→ **EXERCISE AIM**:
Transcribe all the records with complete accuracy.

→ **SOURCE INFORMATION**:
Lemma handle_data_run lb acc seg ls :
  lb_ok lb acc → (length acc + length seg ≤ MAX_LINE_LENGTH)%nat →
  ∃ lb', handle_data record_line lb seg ls = Ret (lb', ls ++ (chunk acc (overlong lb) seg).1) ∧
    lb_ok lb' (chunk acc (overlong lb) seg).2.1 ∧ overlong lb' = (chunk acc (overlong lb) seg).2.2.
Proof.
  intros [Hs Hu Ha Hl] Hlen. unfold handle_data. rewrite Ha, Hu.
  set (B := drop (length acc + length seg) (lb_buf lb)).
  destruct (lines_loop_run (length seg) (S MAX_LINE_LENGTH) [] acc seg B (overlong lb) ls)
    as (A' & acc' & Heq & Hacc' & Hrun); [lia|lia|done|].
  cbn [app length] in Hrun, Heq. rewrite !Nat.add_0_l in Hrun.
  rewrite (M_bind_eq _ _ _ _ _ Hrun).
  pose proof (chunk_newline_free acc (overlong lb) seg Hl) as Hni.
  destruct (chunk acc (overlong lb) seg) as [ls1 [a1 o1]]. cbn [fst snd] in *. subst a1.
  assert (acc ++ seg ++ B = A' ++ acc' ++ B) as -> by (rewrite (assoc_L (++)), Heq; apps).
  assert (length acc + length seg = length A' + length acc')%nat as Hlens
    by (rewrite <-!length_app; by rewrite Heq).
  assert (length B + (length acc + length seg) = MAX_LINE_LENGTH)%nat as HB
    by (unfold B; rewrite length_drop; lia).
  rewrite drop_app_length.
  replace (length acc + length seg - length A')%nat with (length acc') by lia.
  rewrite take_app_length. eexists. split; [reflexivity|]. split; [|done].
  split; cbn [lb_buf used].
  - rewrite length_app, length_drop, !length_app. lia.
  - done.
  - apply take_app_length.
  - done.
Qed.

Definition data_event (n : nat) : M (list bytes) unit * read_event := (mret tt, ReadData n).

Lemma main_loop_lines sizes : ∀ lb acc stream ls,
  lb_ok lb acc → (length stream < length sizes)%nat →
  ∃ ls', main_loop record_line (mret tt) (data_event <$> sizes) lb stream ls = Ret (Some 0, ls ++ ls') ∧
    ls' = (if bool_decide (length acc = MAX_LINE_LENGTH) then acc :: spec_lines [] true stream
           else spec_lines acc (overlong lb) stream).
Proof.
  induction sizes as [|n sizes IH]; intros lb acc stream ls Hok Hlen; [simpl in Hlen; lia|].
  cbn [fmap list_fmap main_loop data_event].
  rewrite (M_bind_eq _ _ _ tt ls) by done. rewrite (M_bind_eq _ _ _ tt ls) by done.
  pose proof Hok as [Hs Hu Ha Hl].
  (* the pending flush of a full buffer *)
  assert (∃ lb1 acc1 ls1,
    (if decide (used lb = MAX_LINE_LENGTH) then
       record_line (lb_buf lb) (used lb);;
       mret {| lb_buf := lb_buf lb; used := 0; overlong := true |}
     else mret lb) ls = Ret (lb1, ls ++ ls1) ∧
    lb_ok lb1 acc1 ∧ (length acc1 < MAX_LINE_LENGTH)%nat ∧
    (∀ st, (if bool_decide (length acc = MAX_LINE_LENGTH) then acc :: spec_lines [] true st
      else spec_lines acc (overlong lb) st) = ls1 ++ spec_lines acc1 (overlong lb1) st))
    as (lb1 & acc1 & ls1 & Hfl & Hok1 & Hlt & Hspec).
  { rewrite Hu. case_decide as Hfull.
    - exists {| lb_buf := lb_buf lb; used := 0; overlong := true |}, [], [acc]. split_and!.
      + rewrite (M_bind_eq _ _ _ tt (ls ++ [acc])); [done|]. rewrite <-Hu.
        apply record_line_eq; [lia|done].
      + split; cbn [lb_buf used]; [done|done|done|apply not_elem_of_nil].
      + simpl. unfold MAX_LINE_LENGTH. lia.
      + intros st. by rewrite bool_decide_true.
    - exists lb, acc, []. rewrite app_nil_r. split_and!; [done|done| |].
      + assert (length acc ≤ MAX_LINE_LENGTH)%nat by (rewrite <-Hs, <-Ha, length_take; lia). lia.
      + intros st. by rewrite bool_decide_false. }
  rewrite Hspec. clear Hspec. unfold read_step. rewrite M_bind_unfold.
  rewrite M_bind_unfold, Hfl.
  pose proof Hok1 as [Hs1 Hu1 Ha1 Hl1].
  destruct (decide (stream = [])) as [->|Hne].
  - cbn [spec_lines]. rewrite Hu1. destruct acc1 as [|c acc1].
    + rewrite decide_False by (simpl; lia). cbn. eexists. split; [reflexivity|]. by rewrite app_nil_r.
    + rewrite decide_True by (simpl; lia). rewrite <-Hu1.
      rewrite M_bind_unfold, (record_line_eq _ _ (c :: acc1)) by (first [lia|done]).
      cbn. rewrite <-(assoc_L (++)). eexists. split; [reflexivity|done].
  - set (got := (S n `min` (MAX_LINE_LENGTH - used lb1))%nat).
    assert (1 ≤ got)%nat by (unfold got; lia).
    assert (length (take got stream) ≤ got)%nat by (rewrite length_take; lia).
    destruct (handle_data_run lb1 acc1 (take got stream) (ls ++ ls1) Hok1) as (lb2 & Hrun & Hok2 & Hov);
      [lia|].
    rewrite (M_bind_eq _ _ _ _ _ Hrun).
    destruct (IH lb2 _ (drop got stream) ((ls ++ ls1) ++ (chunk acc1 (overlong lb1) (take got stream)).1) Hok2)
      as (ls2 & Hrun2 & Hls2).
    { rewrite length_drop. simpl in Hlen. destruct stream; [done|simpl in *; lia]. }
    exists (ls1 ++ (chunk acc1 (overlong lb1) (take got stream)).1 ++ ls2). split.
    + cbn [mret M_ret]. rewrite <-!(assoc_L (++)) in Hrun2. rewrite <-!(assoc_L (++)) . exact Hrun2.
    + pose proof (spec_lines_chunk (take got stream) acc1 (overlong lb1) (drop got stream) Hlt) as Hsp.
      destruct (chunk acc1 (overlong lb1) (take got stream)) as [ls3 [a3 o3]].
      rewrite take_drop in Hsp. cbn [fst snd] in *.
      rewrite Hsp by lia. by rewrite Hls2, Hov.
Qed.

→ **EXPECTED OUTPUT**:
Lemma handle_data_run lb acc seg ls :
  lb_ok lb acc → (length acc + length seg ≤ MAX_LINE_LENGTH)%nat →
  ∃ lb', handle_data record_line lb seg ls = Ret (lb', ls ++ (chunk acc (overlong lb) seg).1) ∧
    lb_ok lb' (chunk acc (overlong lb) seg).2.1 ∧ overlong lb' = (chunk acc (overlong lb) seg).2.2.
Proof.
  intros [Hs Hu Ha Hl] Hlen. unfold handle_data. rewrite Ha, Hu.
  set (B := drop (length acc + length seg) (lb_buf lb)).
  destruct (lines_loop_run (length seg) (S MAX_LINE_LENGTH) [] acc seg B (overlong lb) ls)
    as (A' & acc' & Heq & Hacc' & Hrun); [lia|lia|done|].
  cbn [app length] in Hrun, Heq. rewrite !Nat.add_0_l in Hrun.
  rewrite (M_bind_eq _ _ _ _ _ Hrun).
  pose proof (chunk_newline_free acc (overlong lb) seg Hl) as Hni.
  destruct (chunk acc (overlong lb) seg) as [ls1 [a1 o1]]. cbn [fst snd] in *. subst a1.
  assert (acc ++ seg ++ B = A' ++ acc' ++ B) as -> by (rewrite (assoc_L (++)), Heq; apps).
  assert (length acc + length seg = length A' + length acc')%nat as Hlens
    by (rewrite <-!length_app; by rewrite Heq).
  assert (length B + (length acc + length seg) = MAX_LINE_LENGTH)%nat as HB
    by (unfold B; rewrite length_drop; lia).
  rewrite drop_app_length.
  replace (length acc + length seg - length A')%nat with (length acc') by lia.
  rewrite take_app_length. eexists. split; [reflexivity|]. split; [|done].
  split; cbn [lb_buf used].
  - rewrite length_app, length_drop, !length_app. lia.
  - done.
  - apply take_app_length.
  - done.
Qed.

Definition data_event (n : nat) : M (list bytes) unit * read_event := (mret tt, ReadData n).

Lemma main_loop_lines sizes : ∀ lb acc stream ls,
  lb_ok lb acc → (length stream < length sizes)%nat →
  ∃ ls', main_loop record_line (mret tt) (data_event <$> sizes) lb stream ls = Ret (Some 0, ls ++ ls') ∧
    ls' = (if bool_decide (length acc = MAX_LINE_LENGTH) then acc :: spec_lines [] true stream
           else spec_lines acc (overlong lb) stream).
Proof.
  induction sizes as [|n sizes IH]; intros lb acc stream ls Hok Hlen; [simpl in Hlen; lia|].
  cbn [fmap list_fmap main_loop data_event].
  rewrite (M_bind_eq _ _ _ tt ls) by done. rewrite (M_bind_eq _ _ _ tt ls) by done.
  pose proof Hok as [Hs Hu Ha Hl].
  (* the pending flush of a full buffer *)
  assert (∃ lb1 acc1 ls1,
    (if decide (used lb = MAX_LINE_LENGTH) then
       record_line (lb_buf lb) (used lb);;
       mret {| lb_buf := lb_buf lb; used := 0; overlong := true |}
     else mret lb) ls = Ret (lb1, ls ++ ls1) ∧
    lb_ok lb1 acc1 ∧ (length acc1 < MAX_LINE_LENGTH)%nat ∧
    (∀ st, (if bool_decide (length acc = MAX_LINE_LENGTH) then acc :: spec_lines [] true st
      else spec_lines acc (overlong lb) st) = ls1 ++ spec_lines acc1 (overlong lb1) st))
    as (lb1 & acc1 & ls1 & Hfl & Hok1 & Hlt & Hspec).
  { rewrite Hu. case_decide as Hfull.
    - exists {| lb_buf := lb_buf lb; used := 0; overlong := true |}, [], [acc]. split_and!.
      + rewrite (M_bind_eq _ _ _ tt (ls ++ [acc])); [done|]. rewrite <-Hu.
        apply record_line_eq; [lia|done].
      + split; cbn [lb_buf used]; [done|done|done|apply not_elem_of_nil].
      + simpl. unfold MAX_LINE_LENGTH. lia.
      + intros st. by rewrite bool_decide_true.
    - exists lb, acc, []. rewrite app_nil_r. split_and!; [done|done| |].
      + assert (length acc ≤ MAX_LINE_LENGTH)%nat by (rewrite <-Hs, <-Ha, length_take; lia). lia.
      + intros st. by rewrite bool_decide_false. }
  rewrite Hspec. clear Hspec. unfold read_step. rewrite M_bind_unfold.
  rewrite M_bind_unfold, Hfl.
  pose proof Hok1 as [Hs1 Hu1 Ha1 Hl1].
  destruct (decide (stream = [])) as [->|Hne].
  - cbn [spec_lines]. rewrite Hu1. destruct acc1 as [|c acc1].
    + rewrite decide_False by (simpl; lia). cbn. eexists. split; [reflexivity|]. by rewrite app_nil_r.
    + rewrite decide_True by (simpl; lia). rewrite <-Hu1.
      rewrite M_bind_unfold, (record_line_eq _ _ (c :: acc1)) by (first [lia|done]).
      cbn. rewrite <-(assoc_L (++)). eexists. split; [reflexivity|done].
  - set (got := (S n `min` (MAX_LINE_LENGTH - used lb1))%nat).
    assert (1 ≤ got)%nat by (unfold got; lia).
    assert (length (take got stream) ≤ got)%nat by (rewrite length_take; lia).
    destruct (handle_data_run lb1 acc1 (take got stream) (ls ++ ls1) Hok1) as (lb2 & Hrun & Hok2 & Hov);
      [lia|].
    rewrite (M_bind_eq _ _ _ _ _ Hrun).
    destruct (IH lb2 _ (drop got stream) ((ls ++ ls1) ++ (chunk acc1 (overlong lb1) (take got stream)).1) Hok2)
      as (ls2 & Hrun2 & Hls2).
    { rewrite length_drop. simpl in Hlen. destruct stream; [done|simpl in *; lia]. }
    exists (ls1 ++ (chunk acc1 (overlong lb1) (take got stream)).1 ++ ls2). split.
    + cbn [mret M_ret]. rewrite <-!(assoc_L (++)) in Hrun2. rewrite <-!(assoc_L (++)) . exact Hrun2.
    + pose proof (spec_lines_chunk (take got stream) acc1 (overlong lb1) (drop got stream) Hlt) as Hsp.
      destruct (chunk acc1 (overlong lb1) (take got stream)) as [ls3 [a3 o3]].
      rewrite take_drop in Hsp. cbn [fst snd] in *.
      rewrite Hsp by lia. by rewrite Hls2, Hov.
Qed.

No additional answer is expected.